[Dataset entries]
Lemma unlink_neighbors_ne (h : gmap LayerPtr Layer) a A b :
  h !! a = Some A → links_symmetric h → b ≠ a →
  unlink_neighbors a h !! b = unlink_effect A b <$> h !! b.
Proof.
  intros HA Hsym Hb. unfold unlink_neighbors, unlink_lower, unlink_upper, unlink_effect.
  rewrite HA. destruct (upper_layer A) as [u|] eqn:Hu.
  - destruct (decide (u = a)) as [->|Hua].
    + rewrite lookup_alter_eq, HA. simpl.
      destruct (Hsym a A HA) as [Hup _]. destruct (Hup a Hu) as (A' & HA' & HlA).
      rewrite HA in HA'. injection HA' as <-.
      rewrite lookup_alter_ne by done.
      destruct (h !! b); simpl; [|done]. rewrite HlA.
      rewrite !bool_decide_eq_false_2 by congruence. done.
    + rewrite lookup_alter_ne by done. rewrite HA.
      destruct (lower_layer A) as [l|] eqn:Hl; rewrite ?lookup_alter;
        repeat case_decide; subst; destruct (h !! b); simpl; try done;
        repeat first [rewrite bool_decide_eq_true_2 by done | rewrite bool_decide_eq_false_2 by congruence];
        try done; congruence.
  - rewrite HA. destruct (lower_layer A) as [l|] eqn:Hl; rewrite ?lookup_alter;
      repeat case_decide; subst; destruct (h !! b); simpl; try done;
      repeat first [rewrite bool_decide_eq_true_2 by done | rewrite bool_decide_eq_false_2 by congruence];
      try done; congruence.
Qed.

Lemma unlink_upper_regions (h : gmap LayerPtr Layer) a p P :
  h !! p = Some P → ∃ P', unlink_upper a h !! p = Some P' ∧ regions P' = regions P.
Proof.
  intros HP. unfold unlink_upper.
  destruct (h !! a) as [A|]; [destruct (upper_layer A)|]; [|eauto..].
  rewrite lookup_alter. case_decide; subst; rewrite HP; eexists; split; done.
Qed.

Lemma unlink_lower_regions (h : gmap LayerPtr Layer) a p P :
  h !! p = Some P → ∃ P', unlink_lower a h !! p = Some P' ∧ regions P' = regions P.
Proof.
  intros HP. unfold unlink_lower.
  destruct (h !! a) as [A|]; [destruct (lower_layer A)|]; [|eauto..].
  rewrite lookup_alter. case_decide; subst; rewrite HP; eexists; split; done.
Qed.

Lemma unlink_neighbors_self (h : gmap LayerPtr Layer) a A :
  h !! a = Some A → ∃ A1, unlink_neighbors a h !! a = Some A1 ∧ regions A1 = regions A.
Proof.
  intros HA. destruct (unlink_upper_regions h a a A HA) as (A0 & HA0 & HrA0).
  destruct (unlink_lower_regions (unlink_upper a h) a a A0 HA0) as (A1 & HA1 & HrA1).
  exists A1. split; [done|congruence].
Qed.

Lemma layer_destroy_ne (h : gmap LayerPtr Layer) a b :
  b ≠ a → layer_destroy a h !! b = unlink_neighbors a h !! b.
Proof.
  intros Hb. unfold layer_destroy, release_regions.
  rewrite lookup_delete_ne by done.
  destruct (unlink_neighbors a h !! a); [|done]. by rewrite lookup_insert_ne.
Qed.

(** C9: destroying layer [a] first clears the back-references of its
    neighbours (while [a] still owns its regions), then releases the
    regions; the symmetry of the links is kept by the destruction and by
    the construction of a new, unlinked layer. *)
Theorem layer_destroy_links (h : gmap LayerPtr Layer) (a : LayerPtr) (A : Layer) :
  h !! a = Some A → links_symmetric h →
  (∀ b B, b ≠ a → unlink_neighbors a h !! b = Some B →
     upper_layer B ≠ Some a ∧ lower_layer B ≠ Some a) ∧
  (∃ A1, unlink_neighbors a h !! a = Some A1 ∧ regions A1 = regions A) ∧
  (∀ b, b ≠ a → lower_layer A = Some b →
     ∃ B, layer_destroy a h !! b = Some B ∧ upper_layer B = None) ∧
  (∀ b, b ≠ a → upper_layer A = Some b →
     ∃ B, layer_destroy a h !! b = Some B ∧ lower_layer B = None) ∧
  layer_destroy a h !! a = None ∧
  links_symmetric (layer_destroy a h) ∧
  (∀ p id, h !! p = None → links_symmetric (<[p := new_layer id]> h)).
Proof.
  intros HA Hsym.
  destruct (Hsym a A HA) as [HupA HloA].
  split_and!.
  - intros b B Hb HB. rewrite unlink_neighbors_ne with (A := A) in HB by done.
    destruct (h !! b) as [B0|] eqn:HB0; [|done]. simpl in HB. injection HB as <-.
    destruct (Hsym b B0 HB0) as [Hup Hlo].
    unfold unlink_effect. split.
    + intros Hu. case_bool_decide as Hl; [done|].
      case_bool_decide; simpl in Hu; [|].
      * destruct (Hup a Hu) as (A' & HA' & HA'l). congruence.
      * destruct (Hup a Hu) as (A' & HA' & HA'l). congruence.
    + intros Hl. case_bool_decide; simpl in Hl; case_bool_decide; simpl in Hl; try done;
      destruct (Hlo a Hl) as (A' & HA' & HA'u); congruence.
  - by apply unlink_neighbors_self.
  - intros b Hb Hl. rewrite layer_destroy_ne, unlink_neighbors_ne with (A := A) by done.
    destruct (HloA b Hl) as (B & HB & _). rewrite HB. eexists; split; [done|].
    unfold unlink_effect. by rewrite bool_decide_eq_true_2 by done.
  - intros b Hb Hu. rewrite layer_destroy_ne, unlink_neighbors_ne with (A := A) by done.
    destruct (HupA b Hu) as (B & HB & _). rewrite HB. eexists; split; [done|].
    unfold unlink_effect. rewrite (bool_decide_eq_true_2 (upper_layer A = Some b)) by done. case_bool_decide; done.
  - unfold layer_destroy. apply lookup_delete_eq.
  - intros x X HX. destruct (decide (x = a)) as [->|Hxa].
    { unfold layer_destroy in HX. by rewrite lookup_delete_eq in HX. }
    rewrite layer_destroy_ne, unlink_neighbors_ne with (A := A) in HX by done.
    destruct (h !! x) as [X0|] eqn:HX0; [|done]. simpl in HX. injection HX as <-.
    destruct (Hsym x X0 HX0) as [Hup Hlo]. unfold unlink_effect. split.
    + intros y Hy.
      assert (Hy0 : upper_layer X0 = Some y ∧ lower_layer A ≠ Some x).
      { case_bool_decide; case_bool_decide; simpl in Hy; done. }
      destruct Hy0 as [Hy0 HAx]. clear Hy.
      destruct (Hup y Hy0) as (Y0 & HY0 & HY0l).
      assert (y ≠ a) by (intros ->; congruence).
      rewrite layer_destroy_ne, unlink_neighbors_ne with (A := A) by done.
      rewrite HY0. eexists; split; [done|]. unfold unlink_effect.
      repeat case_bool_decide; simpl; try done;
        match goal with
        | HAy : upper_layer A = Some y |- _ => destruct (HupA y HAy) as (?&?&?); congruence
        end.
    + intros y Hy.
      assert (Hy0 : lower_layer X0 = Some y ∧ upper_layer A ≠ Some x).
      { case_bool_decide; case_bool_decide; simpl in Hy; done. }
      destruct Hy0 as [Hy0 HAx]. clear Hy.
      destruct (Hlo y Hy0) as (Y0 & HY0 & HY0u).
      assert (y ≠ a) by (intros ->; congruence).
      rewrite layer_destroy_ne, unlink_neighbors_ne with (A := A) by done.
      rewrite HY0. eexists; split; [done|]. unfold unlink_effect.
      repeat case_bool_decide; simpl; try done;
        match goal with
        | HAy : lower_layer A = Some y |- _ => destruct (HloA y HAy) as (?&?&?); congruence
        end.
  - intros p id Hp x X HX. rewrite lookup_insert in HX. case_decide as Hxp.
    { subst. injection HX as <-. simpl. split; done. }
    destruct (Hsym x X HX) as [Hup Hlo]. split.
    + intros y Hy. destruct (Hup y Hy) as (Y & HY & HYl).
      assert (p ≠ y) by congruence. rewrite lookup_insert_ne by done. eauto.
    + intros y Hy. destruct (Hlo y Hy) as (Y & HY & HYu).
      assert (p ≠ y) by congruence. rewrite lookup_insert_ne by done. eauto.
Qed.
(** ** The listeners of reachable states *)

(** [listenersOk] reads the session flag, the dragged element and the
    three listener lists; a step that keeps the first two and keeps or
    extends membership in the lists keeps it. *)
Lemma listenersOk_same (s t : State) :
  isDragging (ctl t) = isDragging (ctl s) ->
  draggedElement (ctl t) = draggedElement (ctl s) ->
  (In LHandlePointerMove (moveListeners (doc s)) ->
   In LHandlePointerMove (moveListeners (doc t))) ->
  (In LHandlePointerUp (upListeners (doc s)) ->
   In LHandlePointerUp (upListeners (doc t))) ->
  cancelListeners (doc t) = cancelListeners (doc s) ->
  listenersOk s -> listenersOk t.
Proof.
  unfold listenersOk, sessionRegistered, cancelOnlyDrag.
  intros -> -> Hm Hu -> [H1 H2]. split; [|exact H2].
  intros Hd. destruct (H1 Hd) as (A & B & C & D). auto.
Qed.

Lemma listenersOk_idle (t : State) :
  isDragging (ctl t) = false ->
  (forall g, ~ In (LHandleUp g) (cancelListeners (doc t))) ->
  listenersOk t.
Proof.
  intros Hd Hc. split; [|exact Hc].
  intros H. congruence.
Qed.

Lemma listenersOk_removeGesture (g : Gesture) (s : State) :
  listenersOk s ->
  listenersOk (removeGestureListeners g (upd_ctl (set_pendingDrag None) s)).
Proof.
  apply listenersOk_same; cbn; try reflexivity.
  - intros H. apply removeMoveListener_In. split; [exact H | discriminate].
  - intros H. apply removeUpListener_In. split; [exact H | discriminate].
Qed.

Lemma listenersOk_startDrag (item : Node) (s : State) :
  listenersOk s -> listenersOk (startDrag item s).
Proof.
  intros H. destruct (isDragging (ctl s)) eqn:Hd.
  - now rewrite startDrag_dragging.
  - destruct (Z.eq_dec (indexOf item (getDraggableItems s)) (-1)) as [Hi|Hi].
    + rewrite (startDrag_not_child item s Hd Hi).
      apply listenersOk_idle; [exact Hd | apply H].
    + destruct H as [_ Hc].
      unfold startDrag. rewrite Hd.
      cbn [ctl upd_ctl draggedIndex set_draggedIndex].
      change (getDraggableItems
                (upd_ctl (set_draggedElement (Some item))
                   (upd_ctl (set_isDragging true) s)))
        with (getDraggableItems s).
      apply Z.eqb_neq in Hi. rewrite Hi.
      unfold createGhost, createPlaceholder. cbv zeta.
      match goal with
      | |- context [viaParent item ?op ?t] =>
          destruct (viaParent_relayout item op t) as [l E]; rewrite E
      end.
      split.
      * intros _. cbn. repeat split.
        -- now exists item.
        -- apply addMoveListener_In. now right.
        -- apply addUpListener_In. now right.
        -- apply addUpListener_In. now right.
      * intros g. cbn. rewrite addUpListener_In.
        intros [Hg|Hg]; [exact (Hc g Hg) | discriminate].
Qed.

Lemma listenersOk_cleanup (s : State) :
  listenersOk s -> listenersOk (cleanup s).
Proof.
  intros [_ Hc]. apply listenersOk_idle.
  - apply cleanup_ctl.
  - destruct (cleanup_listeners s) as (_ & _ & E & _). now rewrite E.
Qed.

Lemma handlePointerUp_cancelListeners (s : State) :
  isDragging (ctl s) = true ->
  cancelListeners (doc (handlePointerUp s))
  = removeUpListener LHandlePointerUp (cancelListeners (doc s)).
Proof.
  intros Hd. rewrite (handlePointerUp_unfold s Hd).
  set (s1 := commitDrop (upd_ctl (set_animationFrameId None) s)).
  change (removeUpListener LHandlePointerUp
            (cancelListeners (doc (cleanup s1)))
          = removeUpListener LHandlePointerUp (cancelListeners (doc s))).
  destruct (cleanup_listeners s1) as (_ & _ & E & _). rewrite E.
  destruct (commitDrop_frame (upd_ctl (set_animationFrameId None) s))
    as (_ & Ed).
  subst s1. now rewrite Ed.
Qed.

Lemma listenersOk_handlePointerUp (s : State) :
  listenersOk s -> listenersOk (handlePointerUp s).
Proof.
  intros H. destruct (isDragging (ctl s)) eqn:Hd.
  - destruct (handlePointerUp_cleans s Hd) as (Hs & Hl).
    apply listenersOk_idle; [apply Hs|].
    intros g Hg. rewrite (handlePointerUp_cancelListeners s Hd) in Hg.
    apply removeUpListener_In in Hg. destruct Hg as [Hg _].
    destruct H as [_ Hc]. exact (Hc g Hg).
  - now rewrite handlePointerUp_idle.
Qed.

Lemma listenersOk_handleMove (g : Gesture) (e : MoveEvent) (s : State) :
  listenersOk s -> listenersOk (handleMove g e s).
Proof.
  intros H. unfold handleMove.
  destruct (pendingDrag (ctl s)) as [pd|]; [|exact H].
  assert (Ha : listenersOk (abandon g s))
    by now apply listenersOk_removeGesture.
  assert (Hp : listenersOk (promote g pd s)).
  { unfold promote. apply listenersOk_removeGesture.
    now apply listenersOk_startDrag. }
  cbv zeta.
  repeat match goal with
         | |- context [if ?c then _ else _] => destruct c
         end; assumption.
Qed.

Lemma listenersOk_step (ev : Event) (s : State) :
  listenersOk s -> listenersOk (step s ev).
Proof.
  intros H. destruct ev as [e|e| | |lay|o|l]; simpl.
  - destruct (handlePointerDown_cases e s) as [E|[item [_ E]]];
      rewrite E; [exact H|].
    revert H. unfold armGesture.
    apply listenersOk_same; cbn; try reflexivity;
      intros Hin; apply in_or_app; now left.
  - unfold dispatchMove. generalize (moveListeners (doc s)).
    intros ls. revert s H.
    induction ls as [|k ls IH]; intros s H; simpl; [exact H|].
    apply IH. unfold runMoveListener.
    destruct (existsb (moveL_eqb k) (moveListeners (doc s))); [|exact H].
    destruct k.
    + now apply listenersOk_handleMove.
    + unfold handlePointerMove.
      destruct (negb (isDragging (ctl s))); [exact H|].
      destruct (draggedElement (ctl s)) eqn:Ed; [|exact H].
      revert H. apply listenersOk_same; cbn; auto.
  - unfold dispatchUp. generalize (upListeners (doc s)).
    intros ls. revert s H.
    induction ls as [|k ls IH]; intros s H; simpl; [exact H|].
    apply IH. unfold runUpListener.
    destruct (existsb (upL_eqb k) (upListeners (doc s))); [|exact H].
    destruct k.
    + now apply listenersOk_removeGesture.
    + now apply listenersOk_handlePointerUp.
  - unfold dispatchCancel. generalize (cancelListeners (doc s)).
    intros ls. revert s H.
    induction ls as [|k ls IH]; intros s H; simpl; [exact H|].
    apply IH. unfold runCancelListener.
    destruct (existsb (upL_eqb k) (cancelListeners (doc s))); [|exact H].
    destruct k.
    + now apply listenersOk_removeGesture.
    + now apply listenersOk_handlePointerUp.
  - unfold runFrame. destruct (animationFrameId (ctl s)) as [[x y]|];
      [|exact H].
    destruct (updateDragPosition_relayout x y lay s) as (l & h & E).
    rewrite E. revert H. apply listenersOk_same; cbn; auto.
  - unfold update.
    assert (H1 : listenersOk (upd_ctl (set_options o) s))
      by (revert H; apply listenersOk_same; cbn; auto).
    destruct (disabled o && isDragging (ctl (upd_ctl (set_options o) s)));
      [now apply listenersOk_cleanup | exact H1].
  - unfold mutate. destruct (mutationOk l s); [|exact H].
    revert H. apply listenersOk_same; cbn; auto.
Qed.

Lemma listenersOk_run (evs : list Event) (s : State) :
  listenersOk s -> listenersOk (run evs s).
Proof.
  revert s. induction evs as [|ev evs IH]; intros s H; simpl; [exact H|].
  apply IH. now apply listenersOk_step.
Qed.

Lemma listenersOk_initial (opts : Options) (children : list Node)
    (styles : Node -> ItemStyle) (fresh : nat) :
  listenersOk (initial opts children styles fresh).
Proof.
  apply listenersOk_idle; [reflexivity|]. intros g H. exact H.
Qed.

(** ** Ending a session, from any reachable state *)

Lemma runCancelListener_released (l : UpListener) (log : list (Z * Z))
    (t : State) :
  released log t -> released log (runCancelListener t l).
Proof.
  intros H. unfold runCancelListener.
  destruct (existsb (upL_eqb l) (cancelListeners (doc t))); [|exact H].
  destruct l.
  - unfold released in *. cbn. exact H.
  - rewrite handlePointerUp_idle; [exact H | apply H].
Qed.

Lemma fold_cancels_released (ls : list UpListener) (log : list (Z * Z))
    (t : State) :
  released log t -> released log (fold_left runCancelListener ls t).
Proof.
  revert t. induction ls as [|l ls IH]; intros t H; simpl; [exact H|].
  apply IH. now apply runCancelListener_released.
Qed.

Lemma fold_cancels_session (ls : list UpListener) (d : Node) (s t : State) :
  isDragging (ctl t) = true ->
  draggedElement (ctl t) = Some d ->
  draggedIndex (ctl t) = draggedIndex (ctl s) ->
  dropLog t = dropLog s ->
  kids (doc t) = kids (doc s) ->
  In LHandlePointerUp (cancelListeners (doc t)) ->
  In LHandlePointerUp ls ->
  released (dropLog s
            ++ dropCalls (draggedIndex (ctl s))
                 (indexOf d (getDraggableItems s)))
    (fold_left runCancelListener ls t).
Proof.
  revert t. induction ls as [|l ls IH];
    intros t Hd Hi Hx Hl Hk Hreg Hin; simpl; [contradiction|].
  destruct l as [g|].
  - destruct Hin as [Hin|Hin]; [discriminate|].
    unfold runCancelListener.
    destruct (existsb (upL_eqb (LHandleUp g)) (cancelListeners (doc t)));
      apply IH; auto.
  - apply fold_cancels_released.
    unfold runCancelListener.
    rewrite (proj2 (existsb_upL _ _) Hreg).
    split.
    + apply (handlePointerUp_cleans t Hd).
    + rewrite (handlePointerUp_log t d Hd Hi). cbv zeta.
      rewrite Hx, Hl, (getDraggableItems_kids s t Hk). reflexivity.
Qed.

__REQUIRED ACTION__
Beginning with the line that has "rewrite lookup_delete_ne by done." and ending with the line that has "the construction of", set down the lines above exactly and include no others.

__EXERCISE OUTPUT__
  rewrite lookup_delete_ne by done.
  destruct (unlink_neighbors a h !! a); [|done]. by rewrite lookup_insert_ne.
Qed.

(** C9: destroying layer [a] first clears the back-references of its
    neighbours (while [a] still owns its regions), then releases the
    regions; the symmetry of the links is kept by the destruction and by
    the construction of a new, unlinked layer. *)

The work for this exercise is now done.